The scripture readings and Susan Beebe's sermon focused on the parable of the bad manager from the gospel of Luke - the punch line of which is, "you cannot serve two masters, you cannot serve both God and money". Suffice it to say, I have a very neurotic relationship with money, so the sermon hit home. "If you want to know where someone's priorities lie... look at their checkbook". Also, if Jeff Beebe is who I think he is, I think I prefer Susan's sermonizing. It's not personal, just a matter of politics.

Services always conclude with a hymn followed by an organ postlude. Most of the congregation starts making their way to the doors after the hymn, but I like to sit and listen to the organist. Where and when else do I have the opportunity to listen to such a perfomance, live and free? Then I nipped a coffee from fellowship-hour and made my way to newcomer class #3.
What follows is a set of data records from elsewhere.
(** C4 (as amended).  Finalize stores the caller's status, stripped of
    surrounding white space, when that is not empty.  Otherwise: FAILED if
    some task's final status is failed; else FINISHED_WITH_ISSUES if some
    required asset is missing, failed or corrupt; else
    FINISHED_WITH_UNVERIFIED_OUTPUTS if some required asset is unknown; else
    FINISHED. *)
Theorem C4_run_status (W : World) (c : Contract) (args : FinalizeArgs)
    (c' : Contract) (code : Z) :
  _cmd_finalize W c args = Val (c', code) →
  let given := Py.strip (str_or (fa_status args) "") in
  let failed := task_failed (tasks c') in
  let req := required_in (assets c') in
  ∃ st, run_status (run_meta c') = Some st
        ∧ (given ≠ "" → st = given)
        ∧ (given = "" → failed → st = "FAILED")
        ∧ (given = "" → ¬ failed → req "missing" ∨ req "failed" ∨ req "corrupt" →
           st = "FINISHED_WITH_ISSUES")
        ∧ (given = "" → ¬ failed → ¬ req "missing" → ¬ req "failed" → ¬ req "corrupt" →
           req "unknown" → st = "FINISHED_WITH_UNVERIFIED_OUTPUTS")
        ∧ (given = "" → ¬ failed → ¬ req "missing" → ¬ req "failed" → ¬ req "corrupt" →
           ¬ req "unknown" → st = "FINISHED").
Proof.
  intros (Hxs & Hts & merged & _ & Hst & _)%finalize_Val given failed req.
  simpl in Hst. fold given in Hst. eexists. split; [exact Hst|].
  unfold failed, req. rewrite Hxs, Hts. clear Hst Hxs Hts.
  unfold computed_run_status.
  pose proof (failed_count_iff W (_asset_index (assets c)) (assets_after W c args)
                (tasks_repaired W c)) as Hf.
  pose proof (required_with_iff W c args ["missing"; "failed"]) as Hm.
  pose proof (required_with_iff W c args ["corrupt"]) as Hc.
  pose proof (required_with_iff W c args ["unknown"]) as Hu.
  split_and!.
  - intros Hg. by rewrite bool_decide_false.
  - intros Hg Hfail. rewrite bool_decide_true by done.
    by rewrite bool_decide_true by (by apply Hf).
  - intros Hg Hfail Hreq. rewrite bool_decide_true by done.
    rewrite bool_decide_false by (by rewrite Hf).
    assert (nonempty (required_with ["missing"; "failed"] (assets_after W c args))
            || nonempty (required_with ["corrupt"] (assets_after W c args)) = true) as ->;
      [|done].
    apply orb_true_iff. destruct Hreq as [H|[H|H]].
    + left. apply Hm. exists "missing". split; [by left|done].
    + left. apply Hm. exists "failed". split; [by right; left|done].
    + right. apply Hc. exists "corrupt". split; [by left|done].
  - intros Hg Hfail H1 H2 H3 H4. rewrite bool_decide_true by done.
    rewrite bool_decide_false by (by rewrite Hf).
    assert (nonempty (required_with ["missing"; "failed"] (assets_after W c args)) = false)
      as ->.
    { apply not_true_is_false. rewrite Hm. intros (st & Hst & Hr).
      apply elem_of_cons in Hst as [->|Hst]; [done|].
      apply list_elem_of_singleton in Hst as ->. done. }
    assert (nonempty (required_with ["corrupt"] (assets_after W c args)) = false) as ->.
    { apply not_true_is_false. rewrite Hc. intros (st & Hst & Hr).
      apply list_elem_of_singleton in Hst as ->. done. }
    simpl.
    assert (nonempty (required_with ["unknown"] (assets_after W c args)) = true) as ->;
      [|done].
    apply Hu. exists "unknown". split; [by left|done].
  - intros Hg Hfail H1 H2 H3 H4. rewrite bool_decide_true by done.
    rewrite bool_decide_false by (by rewrite Hf).
    assert (nonempty (required_with ["missing"; "failed"] (assets_after W c args)) = false)
      as ->.
    { apply not_true_is_false. rewrite Hm. intros (st & Hst & Hr).
      apply elem_of_cons in Hst as [->|Hst]; [done|].
      apply list_elem_of_singleton in Hst as ->. done. }
    assert (nonempty (required_with ["corrupt"] (assets_after W c args)) = false) as ->.
    { apply not_true_is_false. rewrite Hc. intros (st & Hst & Hr).
      apply list_elem_of_singleton in Hst as ->. done. }
    simpl.
    assert (nonempty (required_with ["unknown"] (assets_after W c args)) = false) as ->;
      [|done].
    apply not_true_is_false. rewrite Hu. intros (st & Hst & Hr).
    apply list_elem_of_singleton in Hst as ->. done.
Qed.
I was the first arrival, which was nice for a little quiet/people-free-time to collect my thoughts. We picked up with where we'd left off last week in the middle of the baptismal credo, after what we renounce, and half of what we believe: "we believe in God" and "we believe in Jesus". That brings us to the Holy Spirit, and a raft of secondary dogma: communion of saints, one catholic (not RC; little-C catholic as in "universal") and apostolic Church, etc.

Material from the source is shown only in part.